→ **Try it**: Each entry needs to be copied exactly, with nothing left out.

Collected data
★ ★ ★

(** [plot_stations] throws [TypeError] when [values] has neither 0 nor 10
    entries, since [raise] is given a string and not an exception, and the
    axes are left as they were.  With ten values and a matplotlib from 3.9
    on it throws [AttributeError] before it draws anything.  Without values,
    or with ten values and an older matplotlib, it adds ten rectangles and
    throws nothing; rectangle [k] sits on the surface with its middle at the
    abscissa [k + 2]; it is filled with [color] when there are no values,
    and with the colour of [values[k]] on the scale from the least to the
    greatest value otherwise, the scale being what is returned. *)
Theorem plot_stations_outcome (mpl : matplotlib) (ax : axes)
    (color : String.string) (values : seq R) :
  [/\ size values != 0%N -> size values != 10%N ->
      plot_stations mpl ax color values = (ax, Throw TypeError),
      size values = 10%N ->
      plot_stations Since_3_9 ax color values = (ax, Throw AttributeError)
    & size values = 0%N \/ (size values = 10%N /\ mpl = Before_3_9) ->
      exists (new : seq event) (scale : option (R * R)),
        [/\ plot_stations mpl ax color values = (ax ++ new, Return scale),
            size new = 10%N,
            scale = (if size values == 0%N then None
                     else Some (np_min values, np_max values))
          & forall k, (k < 10)%N ->
              patch_foot (nth (Printed ""%str) new k) = Some (k%:R + 2, 0)
              /\ exists x y width height,
                   nth (Printed ""%str) new k
                   = Patch x y width height
                       (if size values == 0%N then Named color
                        else Viridis (np_min values) (np_max values)
                               (nth 0 values k))
                       (Some color) None]].
Proof.
split=> [/negPf n0 /negPf n10|size10|size_values].
- by rewrite /plot_stations n0 n10.
- by rewrite /plot_stations size10.
rewrite (plot_stationsE _ _ size_values).
do 2![eexists]; split; first by [].
- by rewrite size_map size_iota.
- by [].
- move=> k lt_k; rewrite (nth_map 0%N) ?size_iota // nth_iota // add0n.
  by rewrite station_rectangle_foot; split=> //; do 4![eexists].
Qed.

★ ★ ★

→ **Finished exercise**:
(** [plot_stations] throws [TypeError] when [values] has neither 0 nor 10
    entries, since [raise] is given a string and not an exception, and the
    axes are left as they were.  With ten values and a matplotlib from 3.9
    on it throws [AttributeError] before it draws anything.  Without values,
    or with ten values and an older matplotlib, it adds ten rectangles and
    throws nothing; rectangle [k] sits on the surface with its middle at the
    abscissa [k + 2]; it is filled with [color] when there are no values,
    and with the colour of [values[k]] on the scale from the least to the
    greatest value otherwise, the scale being what is returned. *)
Theorem plot_stations_outcome (mpl : matplotlib) (ax : axes)
    (color : String.string) (values : seq R) :
  [/\ size values != 0%N -> size values != 10%N ->
      plot_stations mpl ax color values = (ax, Throw TypeError),
      size values = 10%N ->
      plot_stations Since_3_9 ax color values = (ax, Throw AttributeError)
    & size values = 0%N \/ (size values = 10%N /\ mpl = Before_3_9) ->
      exists (new : seq event) (scale : option (R * R)),
        [/\ plot_stations mpl ax color values = (ax ++ new, Return scale),
            size new = 10%N,
            scale = (if size values == 0%N then None
                     else Some (np_min values, np_max values))
          & forall k, (k < 10)%N ->
              patch_foot (nth (Printed ""%str) new k) = Some (k%:R + 2, 0)
              /\ exists x y width height,
                   nth (Printed ""%str) new k
                   = Patch x y width height
                       (if size values == 0%N then Named color
                        else Viridis (np_min values) (np_max values)
                               (nth 0 values k))
                       (Some color) None]].
Proof.
split=> [/negPf n0 /negPf n10|size10|size_values].
- by rewrite /plot_stations n0 n10.
- by rewrite /plot_stations size10.
rewrite (plot_stationsE _ _ size_values).
do 2![eexists]; split; first by [].
- by rewrite size_map size_iota.
- by [].
- move=> k lt_k; rewrite (nth_map 0%N) ?size_iota // nth_iota // add0n.
  by rewrite station_rectangle_foot; split=> //; do 4![eexists].
Qed.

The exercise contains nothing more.